Saturday, July 12, 2014

What is Success to you?



What does it really mean to be successful? Amazingly, that definition is different for everyone. To some, success is having a pile of money and a big house. To others, success is finding a loving partner and creating a family. Even more interesting are the people who have or the other and still feel unsuccessful.

Journalist Christopher Morley defined success best when he wrote, “There is only one success – to be able to spend your life in your own way.” One cannot be successful without being organized, prepared, or well-educated. Likewise, success cannot be attained unless you know how to take initiative, negotiate and network. Generally, success does not come to those who have low self-confidence or negative attitude. Therefore, developing successful habits is the accomplishment from which all other successes flow. In the book of Jerry Porras, “Success Built to Last,” the real definition of success is a life and work that brings personal fulfillment and lasting relationships and makes a difference in the world they live.

True success begins with a state of mind. But it takes specific actions and behaviors to move from intentions into action and get results. Although success can easily be defined as the achievement of goals, there’s a difference between temporary and lasting success. I can’t tell you the number of people I have met who have been very successful in the pursuit of wealth, but late in the day began to sense that they didn’t really succeed. As aptly said by Ralph Waldo Emerson, “The purpose of life is not to be happy. It is to be useful, to be honorable, to be compassionate, to have it make some difference that you have lived and lived well.”
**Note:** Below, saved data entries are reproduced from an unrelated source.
(* ===== verification/Wire.v ===== *)
(** * hns-p2p-wire: packets, frames and the frame stream

    Models the rest of [crates/hns-p2p-wire/src/lib.rs]: the packet types and
    inventory kinds, network addresses, every standard packet with its encoder
    and decoder, the nine-byte frame header, and the incremental decoder that
    cuts a byte stream into frames. A Rust [String] is its UTF-8 bytes; the
    transaction error kept in [WInvalidTransaction] is printed into a string by
    the code. *)

From stdpp Require Import gmap.
From S2P Require Import Prelude Encoding Primitives Covenants Transaction U256 Header Block CompactBlock Urkel.
Local Open Scope Z_scope.

Definition PROTOCOL_VERSION : Z := 3.
Definition MIN_PROTOCOL_VERSION : Z := 1.
Definition SERVICE_NETWORK : Z := 1.
Definition SERVICE_BLOOM : Z := Z.shiftl 1 1.
Definition FRAME_HEADER_SIZE : Z := 9.
Definition MAX_FRAME_PAYLOAD_SIZE : Z := 8000000.
Definition MAX_INVENTORY_ITEMS : Z := 50000.
Definition MAX_LOCATOR_HASHES : Z := MAX_INVENTORY_ITEMS.
Definition MAX_HEADERS : Z := 2000.
Definition MAX_ADDR_ITEMS : Z := 1000.
Definition MAX_USER_AGENT_SIZE : Z := u8_max.
Definition MAX_REJECT_REASON_SIZE : Z := u8_max.
Definition NET_ADDRESS_SIZE : Z := 88.
Definition MAX_STREAM_BUFFER_SIZE : Z := 2 * (FRAME_HEADER_SIZE + MAX_FRAME_PAYLOAD_SIZE).
Lemma CompactBlockResponse_decode_reads d r :
  response_typed r -> response_fits r ->
  reads d CompactBlockResponse_decode_from (response_bytes r) r.
Proof.
  intros (Lh & T) (L & F). unfold CompactBlockResponse_decode_from, response_bytes, counted.
  pose proof (len_nonneg (resp_transactions r)). reads_step. eapply reads_bind.
  { apply read_count_reads; [done|]. unfold MAX_COMPACT_BLOCK_TRANSACTIONS in *. ulia. }
  eapply reads_last.
  { unfold len. rewrite Nat2Z.id. apply reads_n. intros d' tx I. rewrite Forall_forall in T, F.
    apply reads_err, Transaction_decode_from_reads; [by apply T|by apply F]. }
  destruct r. apply reads_ret.
Qed.

Lemma read_wire_transaction_inv d tx d' :
  dec_wf d -> lift_err WInvalidTransaction Transaction_decode_from d = (Ok tx, d') ->
  took d (tx_bytes tx) d' /\ Transaction_wf tx /\ tx_fits tx.
Proof.
  intros W H. apply lift_err_Ok in H. by apply Transaction_decode_from_inv in H.
Qed.

Lemma CompactBlockResponse_decode_inv d r d' :
  dec_wf d -> CompactBlockResponse_decode_from d = (Ok r, d') ->
  took d (response_bytes r) d' /\ response_typed r /\ response_fits r.
Proof.
  intros W H. unfold CompactBlockResponse_decode_from in H. dbind H as h d1 Q1. took_all.
  dbind H as n d2 Q2. apply read_count_inv in Q2 as (T2 & R2); [|done]. pose proof (took_wf _ _ _ T2).
  dbind H as txs d3 Q3.
  apply (read_n_inv _ tx_bytes (fun tx => Transaction_wf tx /\ tx_fits tx)) in Q3 as (T3 & F3 & L3);
    [|apply read_wire_transaction_inv|done].
  apply dec_ret_Ok in H as (<- & ->). apply Forall_and in F3 as (F3 & F3').
  unfold response_bytes, response_typed, response_fits, counted. cbn [resp_block_hash resp_transactions].
  assert (len txs = n) as Ln by (unfold len; lia). rewrite Ln. split; [took_chain|]. split; [done|].
  split; [lia|done].
Qed.

(** *** Locators *)
Definition locator_bytes (p : LocatorPacket) : list byte := counted (fun h => h) (lp_locator p) ++ lp_stop p.
Definition locator_typed (p : LocatorPacket) : Prop :=
  Forall (fun h => len h = 32) (lp_locator p) /\ len (lp_stop p) = 32.
Definition locator_fits (p : LocatorPacket) : Prop := len (lp_locator p) <= MAX_LOCATOR_HASHES.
Wealth, fame and power are not actually goals or success for some people. Money and recognition are external factors – they are outcomes of passionately working often on an entirely different objective that is often a personal cause or calling, such as that person chose a way of life that embodied his passions, making a difference to him and the world. He eventually enjoys many of the traditional measures of success, too, such as becoming wealthy, but these measures weren’t his focus.

Here is one meaning of success by best-selling author, Brian Tracy, he wrote that:

“Success is goals and all else is commentary. This is the great discovery throughout all of human history. Your life only begins to become a great life when you clearly identify what it is that you want, make a plan to achieve it and then work on that plan every single day. “The primary reason for failure is that people do not develop new plans to replace those plans that didn’t work.” (Napoleon Hill)
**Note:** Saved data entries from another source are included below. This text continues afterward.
(** Every record a namespace can ever hold is valid: from provisioning on,
    whatever sequence of enrolment, prepare, finalize and retire writes was
    accepted, the record satisfies its structural invariant (revision parity,
    advancing protocol revision, exact transition identifier), keeps its
    binding, and survives a store and reload through the codec. *)
Theorem journal_reachable_valid b r0 r (B : binding_wf b) (P : provisioned b r0)
    (R : rtc record_step r0 r) :
  record_wf r /\ JournalRecord_validate r = Ok tt /\ jr_binding r = b /\
  JournalRecord_decode (JournalRecord_encode r) = Ok r.
Proof.
  apply provisioned_inv in P as (-> & W0); [|done].
  assert (record_wf r /\ JournalRecord_validate r = Ok tt /\ jr_binding r = b) as (W & V & E).
  { revert r R. apply rtc_ind_r; [by split|]. intros r1 r2 _ S (W1 & V1 & <-).
    by apply record_step_inv in S as (? & ? & ? & _). }
  split; [done|]. split; [done|]. split; [done|]. by apply JournalRecord_decode_Ok.
Qed.

Definition floor_le (s s' : JournalState) : Prop :=
  match acknowledged s, acknowledged s' with
  | None, _ => True
  | Some a, Some a' => a <= a'
  | Some _, None => False
  end.

Lemma floor_le_trans s1 s2 s3 : floor_le s1 s2 -> floor_le s2 s3 -> floor_le s1 s3.
Proof.
  unfold floor_le. destruct (acknowledged s1), (acknowledged s2), (acknowledged s3); try done. lia.
Qed.

Lemma prepared_inv r t old new :
  JournalRecord_validate r = Ok tt -> jr_state r = Prepared t old new ->
  2 <= jr_journal_revision r /\ jr_journal_revision r mod 2 = 0 /\
  si_revision (im_identity old) < si_revision (im_identity new) /\
  t = transition_id (jr_binding r) old new.
Proof.
  unfold JournalRecord_validate. intros V E. rewrite E in V. inv_ok.
  rewrite ?negb_true_iff, ?orb_false_iff, ?negb_false_iff, ?Z.ltb_ge, ?Z.eqb_eq, ?Z.leb_gt,
    ?bool_decide_eq_true in *. tauto.
Qed.

Lemma move_floor r s' :
  JournalRecord_validate r = Ok tt -> state_move (jr_state r) s' -> floor_le (jr_state r) s'.
Proof.
  intros V. destruct (jr_state r) as [|cur|t old new|] eqn:E, s'; cbn; try done.
  - intros (-> & _). unfold floor_le. cbn. lia.
  - intros ->. unfold floor_le. cbn. lia.
  - intros ->. apply prepared_inv in E as (_ & _ & ? & _); [|done]. unfold floor_le. cbn. lia.
Qed.

(** The journal never goes back: after [n] accepted writes the journal
    revision has grown by exactly [n], the protocol revision the journal has
    acknowledged has not decreased, and a retired record accepts no write. *)
Theorem journal_monotone n r r' (W : record_wf r) (V : JournalRecord_validate r = Ok tt)
    (R : nsteps record_step n r r') :
  jr_journal_revision r' = jr_journal_revision r + Z.of_nat n /\
  floor_le (jr_state r) (jr_state r') /\
  (forall last t, jr_state r = Retired last t -> n = 0%nat /\ r' = r).
Proof.
  induction R as [r|n r r1 r2 S R IH].
  { split; [lia|]. split; [|done]. unfold floor_le. destruct (acknowledged _); [lia|done]. }
  apply record_step_inv in S as (W1 & V1 & _ & Rv & M); [|done].
  destruct (IH W1 V1) as (R2 & F & _). split; [lia|]. split.
  - eapply floor_le_trans; [by eapply move_floor|done].
  - intros last t E. rewrite E in M. by destruct (jr_state r1).
Qed.

(** ** Ambiguous writes *)
Definition record_message (r : JournalRecord) : list byte :=
  RECORD_FINGERPRINT_DOMAIN ++ JournalRecord_encode r.

Definition valid_record (r : JournalRecord) : Prop :=
  record_wf r /\ JournalRecord_validate r = Ok tt.

Lemma record_fingerprint_eq r1 r2 ms :
  collision_free ms -> record_message r1 ∈ ms -> record_message r2 ∈ ms ->
  valid_record r1 -> valid_record r2 ->
  bool_decide (JournalRecord_fingerprint r1 = JournalRecord_fingerprint r2) = bool_decide (r1 = r2).
Proof.
  intros C I1 I2 (W1 & V1) (W2 & V2). apply bool_decide_ext. split; [|by intros ->].
  unfold JournalRecord_fingerprint, hash32. cbn [mjoin list_join]. rewrite !app_nil_r. intros E.
  apply (C (record_message r1) (record_message r2)) in E; [|done|done]. apply app_inv_head in E. by apply JournalRecord_encode_inj.
Qed.

(** Reconciliation decides the fate of an ambiguous write: unless the record
    fingerprints involved collide, reloading the proposed record means
    committed, reloading the prior record means retry, and any other record, or
    none, means conflict. *)
Theorem reconcile_exact r lease s m loaded (Vr : valid_record r) (Ws : state_wf s)
    (N : next_mutation r lease s = Ok m)
    (Vl : match loaded with Some l => valid_record l | None => True end)
    (C : collision_free (record_message <$> r :: mu_proposed m :: option_list loaded)) :
  reconcile m loaded =
    if decide (loaded = Some (mu_proposed m)) then Committed
    else if decide (loaded = Some r) then RetryExact else FailClosedConflict.
Proof.
  apply next_mutation_Ok in N as (L & V & ->).
  set (p := mkRecord (jr_binding r) (jr_journal_revision r + 1) s) in *. cbn [mu_proposed] in *.
  unfold reconcile, expectation_matches. cbn [mu_proposed mu_expectation we_prior].
  destruct loaded as [l|]; [|by rewrite !decide_False].
  assert (valid_record p) as Vp.
  { split; [|done]. destruct Vr as ((? & Wr & _) & _). split; [done|]. split; [cbn; ulia|done]. }
  rewrite (record_fingerprint_eq l p _ C), (record_fingerprint_eq l r _ C) by (done || set_solver).
  destruct (decide (Some l = Some p)) as [[= ->]|Np]; [by rewrite !bool_decide_eqb_refl|].
  rewrite (bool_decide_eq_false_2 (l = p)), andb_false_r by congruence.
  destruct (decide (Some l = Some r)) as [[= ->]|Nr].
  - cbn. by rewrite !bool_decide_eqb_refl, Z.eqb_refl.
  - by rewrite (bool_decide_eq_false_2 (l = r)), andb_false_r by congruence.
Qed.


(** ** Recovery

    What the embedding does with a plan: restores and the retried
    compare-and-swap leave the database in the named image, and a finalization
    writes the journal. *)
Definition perform (lease : JournalLeaseContext) (r : JournalRecord) (db : DatabaseObservation)
    (p : RecoveryPlan) : option (JournalRecord * DatabaseObservation) :=
  match p with
  | Ready _ | FailClosed _ => None
  | RestoreStableThenReread _ current => Some (r, Present (im_identity current))
  | RetryPreparedDatabaseCas _ _ proposed => Some (r, Present (im_identity proposed))
  | RestorePreparedOldThenReread _ _ old => Some (r, Present (im_identity old))
  | FinalizePrepared _ =>
    match finalize_prepared r lease db with
    | Ok m => Some (mu_proposed m, db)
    | Err _ => None
    end
  end.
(* ===== verification/Script.v ===== *)
(** * hns-script: signature hashes, script numbers, parsing and policy

    Models [crates/hns-script/src/lib.rs], [policy.rs] and the parts of
    [interpreter.rs] below execution: the parser, the signature-operation
    scanner, script numbers and truth values. Opcodes are the integers of their
    [u8] values. The two scanning loops run on fuel, one instruction per step;
    [None] is running out, which the lemmas rule out for [length script] steps. *)

From S2P Require Import Prelude Encoding Primitives Covenants Transaction.
Local Open Scope Z_scope.

Definition SIGHASH_ALL : Z := 1.
Definition SIGHASH_NONE : Z := 2.
Definition SIGHASH_SINGLE : Z := 3.
Definition SIGHASH_SINGLE_REVERSE : Z := 4.
Definition SIGHASH_NOINPUT : Z := 0x40.
Definition SIGHASH_ANYONE_CAN_PAY : Z := 0x80.
Definition SIGHASH_BASE_MASK : Z := 0x1f.
Definition HIP1_SELLER_SIGHASH : Z := Z.lor SIGHASH_SINGLE_REVERSE SIGHASH_ANYONE_CAN_PAY.

Definition LOCKTIME_FLAG : Z := Z.shiftl 1 31.
Definition LOCKTIME_MASK : Z := LOCKTIME_FLAG - 1.
Definition SEQUENCE_DISABLE_FLAG : Z := Z.shiftl 1 31.
Definition SEQUENCE_TYPE_FLAG : Z := Z.shiftl 1 22.
Definition SEQUENCE_MASK : Z := 0x0000ffff.

Definition MAX_SCRIPT_SIZE : Z := 10000.
Definition MAX_SCRIPT_PUSH : Z := 520.
Definition MAX_SCRIPT_OPS : Z := 201.
Definition MAX_SCRIPT_STACK : Z := 1000.
Definition MAX_MULTISIG_PUBKEYS : Z := 20.

Inductive ScriptError :=
| InputIndex (requested inputs : Z)
| InvalidSignatureHashType (hash_type : Z)
| ScTransaction (e : TransactionError)
| InputCoinCount (inputs coins : Z)
| InputCoinMismatch
| OpReturn
| ScriptSize
| StackSize
| PushSize
| WitnessProgramWitnessEmpty
| WitnessProgramMismatch
| WitnessProgramWrongLength
| DiscourageUpgradableWitnessProgram
| DiscourageUpgradableNops
| EvalFalse
| BadOpcode (opcode : Z)
| DisabledOpcode (opcode : Z)
| OperationCount
| MinimalData
| NonMinimalNumber
| MinimalIf
| UnbalancedConditional
| InvalidStackOperation
| InvalidAltStackOperation
| ErrVerify
| EqualVerify
| NumEqualVerify
| NegativeLocktime
| UnsatisfiedLocktime
| NumericOverflow
| PublicKeyCount
| SignatureCount
| PublicKeyEncoding
| SignatureEncoding
| SignatureNullDummy
| NullFail
| CheckSigVerify
| CheckMultiSigVerify
| SignatureBackendUnavailable.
The three turning points in my life were these: First, I discovered that I was responsible for my life, and for everything that happened to me. I learned that this life is not a rehearsal for something else. This is the real thing. In every study of successful people, the acceptance of personal responsibility seems to be the starting point. Before that, nothing happens. After you accept complete responsibility, your whole life begins to change. The second turning point for me, which came when I was 24 years old, was my discovery of goals. Without really knowing what I was doing, I sat down and made a list of 10 things I wanted to accomplish in the foreseeable future. I promptly lost the list. But 30 days later, my whole life had changed. Almost every goal on my list had already been achieved or partially achieved. The third turning point in my life came when I discovered that “You can learn anything you need to learn to accomplish any goal you can set for yourself.” No one is smarter than you and no one is better than you. All business skills, sales skills and moneymaking skills are learnable. Everyone who is good in any area today was once poor in that area. The top people in every field were at one time not even in that field and didn’t even know that field existed. And what hundreds of thousands of other people have done, you can do as well.”
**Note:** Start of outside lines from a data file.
Definition verify_witness_program (tx : Transaction) (input_index : Z) (coin : Coin) (flags : Z)
  : result ScriptError unit :=
  input ← ok_or (get (tx_inputs tx) input_index) (InputIndex input_index (len (tx_inputs tx)));
  assert_or (bool_decide (in_previous_output input = coin_outpoint coin)) InputCoinMismatch ;;
  assert_or (negb (b2z (addr_version (coin_address coin)) =? 31)) OpReturn ;;
  assert_or (len (wit_items (in_witness input)) <=? MAX_SCRIPT_STACK) StackSize ;;
  redeem ← redeem_script (coin_address coin) (wit_items (in_witness input)) flags;
  match redeem with
  | None => Ok tt
  | Some (script, stack) =>
    stack ← execute_script script tx input_index (coin_value coin) flags stack;
    match stack with
    | [top] => assert_or (cast_to_bool top) EvalFalse
    | _ => Err EvalFalse
    end
  end.

End machine.

(** Decide the comparisons of closed integers in the goal. *)
Ltac closed_cmp :=
  repeat match goal with
  | |- context [?a =? ?b] =>
    let v := eval vm_compute in (a =? b) in
    lazymatch v with true => idtac | false => idtac end; change (a =? b) with v
  | |- context [?a <=? ?b] =>
    let v := eval vm_compute in (a <=? b) in
    lazymatch v with true => idtac | false => idtac end; change (a <=? b) with v
  end; cbn [andb orb negb]; cbv iota.
(* ===== verification/Cbor.v ===== *)
(** * hns-hrm: deterministic CBOR

    The strict CBOR subset of HRM objects (cbor.rs): the value type, the
    allocation and recursion limits, the encoder and the decoder. The recursion of
    [value] passes a depth that is compared with [max_depth] on entry; here it is
    the number of levels still allowed, so zero levels is the [Depth] error and no
    fuel is needed. A Rust [String] is its UTF-8 bytes. *)

From Stdlib Require Import Sorting.Sorted.
From S2P Require Import Prelude.
Local Open Scope Z_scope.

(** ** UTF-8, as [std::str::from_utf8] accepts it *)
Definition in_range (b : byte) (lo hi : Z) : bool := (lo <=? b2z b) && (b2z b <=? hi).

(** The continuation bytes a first byte asks for: the range of the second one,
    and how many more follow it. *)
Definition utf8_first (b : byte) : option (Z * Z * nat) :=
  if in_range b 0xc2 0xdf then Some (0x80, 0xbf, 0%nat)
  else if in_range b 0xe0 0xe0 then Some (0xa0, 0xbf, 1%nat)
  else if in_range b 0xe1 0xec then Some (0x80, 0xbf, 1%nat)
  else if in_range b 0xed 0xed then Some (0x80, 0x9f, 1%nat)
  else if in_range b 0xee 0xef then Some (0x80, 0xbf, 1%nat)
  else if in_range b 0xf0 0xf0 then Some (0x90, 0xbf, 2%nat)
  else if in_range b 0xf1 0xf3 then Some (0x80, 0xbf, 2%nat)
  else if in_range b 0xf4 0xf4 then Some (0x80, 0x8f, 2%nat)
  else None.

(** The pending continuation bytes: a range for the next one and how many follow. *)
Fixpoint utf8_from (pending : option (Z * Z * nat)) (bs : list byte) : bool :=
  match bs, pending with
  | [], None => true
  | [], Some _ => false
  | b :: bs, None =>
    if in_range b 0 0x7f then utf8_from None bs
    else match utf8_first b with Some p => utf8_from (Some p) bs | None => false end
  | b :: bs, Some (lo, hi, more) =>
    in_range b lo hi &&
    utf8_from (match more with O => None | S more => Some (0x80, 0xbf, more) end) bs
  end.
Definition from_utf8_ok (bs : list byte) : bool := utf8_from None bs.

(** ** Values and limits *)
Inductive Value :=
| VUnsigned (n : Z)
| VNegative (n : Z)
| VBytes (bs : list byte)
| VText (text : list byte)
| VArray (values : list Value)
| VMap (fields : list (Z * Value))
| VBool (b : bool)
| VNull.

Record DecodeLimits := mkLimits {
  max_depth : Z;
  max_items : Z;
  max_bytes : Z;
  max_array_len : Z;
  max_map_len : Z;
  max_string_bytes : Z;
}.

Definition DecodeLimits_default : DecodeLimits := mkLimits 32 1048576 1048576 4096 4096 1048576.

Inductive CborError :=
| InvalidLimits (reason : string)
| CborEmpty
| CborTooLarge
| CborTruncated
| NonPreferred
| CborUnsupported
| CborFloat
| CborIndefinite
| CborUtf8
| CborDepth
| CborItems
| CborContainer
| CborString
| CborMapKey
| NegativeRange
| CborTrailing.

Definition validate_limits (limits : DecodeLimits) : result CborError unit :=
  assert_or (negb (max_depth limits =? 0)) (InvalidLimits "max_depth must be nonzero") ;;
  assert_or (negb (max_items limits =? 0)) (InvalidLimits "max_items must be nonzero") ;;
  assert_or (negb (max_bytes limits =? 0)) (InvalidLimits "max_bytes must be nonzero").

(** A method on [&mut self]; the object is dropped with its error. *)
Definition stM (S E A : Type) : Type := S -> result E (A * S).
#[global] Instance stM_ret {S E} : MRet (stM S E) := fun _ a s => Ok (a, s).
#[global] Instance stM_bind {S E} : MBind (stM S E) :=
  fun _ _ f m s => match m s with Ok (a, s') => f a s' | Err e => Err e end.
Definition st_fail {S E A} (e : E) : stM S E A := fun _ => Err e.
Definition st_lift {S E A} (r : result E A) : stM S E A :=
  fun s => match r with Ok a => Ok (a, s) | Err e => Err e end.

(** ** The encoder *)
Definition encode_head (major argument : Z) : list byte :=
  let prefix := Z.shiftl major 5 in
  if argument <=? 23 then [z2b (Z.lor prefix argument)]
  else if argument <=? 0xff then [z2b (Z.lor prefix 24); z2b argument]
  else if argument <=? 0xffff then z2b (Z.lor prefix 25) :: to_be_bytes 2 argument
  else if argument <=? 0xffffffff then z2b (Z.lor prefix 26) :: to_be_bytes 4 argument
  else z2b (Z.lor prefix 27) :: to_be_bytes 8 argument.

Record CborEncoder := mkCborEncoder {
  ce_output : list byte;
  ce_limits : DecodeLimits;
  ce_items : Z;
}.

Definition encM := stM CborEncoder CborError.

Definition CborEncoder_bump_item : encM unit := fun e =>
  let items := saturating_add usize_max (ce_items e) 1 in
  if max_items (ce_limits e) <? items then Err CborItems
  else Ok (tt, mkCborEncoder (ce_output e) (ce_limits e) items).

Definition CborEncoder_ensure_future_items (additional : Z) : encM unit := fun e =>
  if max_items (ce_limits e) <? saturating_add usize_max (ce_items e) additional then Err CborItems
  else Ok (tt, e).

Definition CborEncoder_string_len (length : Z) : encM unit := fun e =>
  if max_string_bytes (ce_limits e) <? length then Err CborString else Ok (tt, e).

Definition CborEncoder_extend (bytes : list byte) : encM unit := fun e =>
  match checked_add usize_max (len (ce_output e)) (len bytes) with
  | None => Err CborTooLarge
  | Some new_len =>
    if max_bytes (ce_limits e) <? new_len then Err CborTooLarge
    else Ok (tt, mkCborEncoder (ce_output e ++ bytes) (ce_limits e) (ce_items e))
  end.

Definition CborEncoder_push (byte : byte) : encM unit := fun e =>
  if len (ce_output e) =? max_bytes (ce_limits e) then Err CborTooLarge
  else Ok (tt, mkCborEncoder (ce_output e ++ [byte]) (ce_limits e) (ce_items e)).

Definition CborEncoder_head (major argument : Z) : encM unit :=
  CborEncoder_extend (encode_head major argument).

(** A container that is longer than its limit. *)
Definition CborEncoder_container (length maximum : Z) : encM unit :=
  st_lift (assert_or (length <=? maximum) CborContainer).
Becoming a highly successful person is a long-term goal that will take time, patience, and discipline. However, too many people at some point in their lives set goals and go on to achieve them, often brilliantly, only to find that they are disappointed, empty, and unhappy. To avoid this, be careful what you wish for. When achievement for you comes without meaning, then it doesn’t last. A lasting success has three essential elements according to Jerry Porras, in his book, “Success Built to Last, Creating a Life that Matters.” These are:


  • Meaning. What you do must matter deeply to you in way that you as an individual define meaning. It’s something that you’re so passionate about that you lose all track of time when you do it.
  • ThoughtStyle. A highly developed sense of accountability, audacity, passion, and responsible optimism.
  • ActionStyle. Enduringly successful people find effective ways to take action. Most people had a clear sense of meaning for their success, but found it almost impossible to make things happen – to turn meaning and thought into action. So get moving and get on with what you really care about doing.

In our journey toward success that last, we discovered that the above elements, when you have them in alignment, form the foundation on which you build and sustain the experience of success. Become consciously aware of what matters to you and then rally your thought and action to support your definition of meaning. That is what Jerry Porras calls alignment.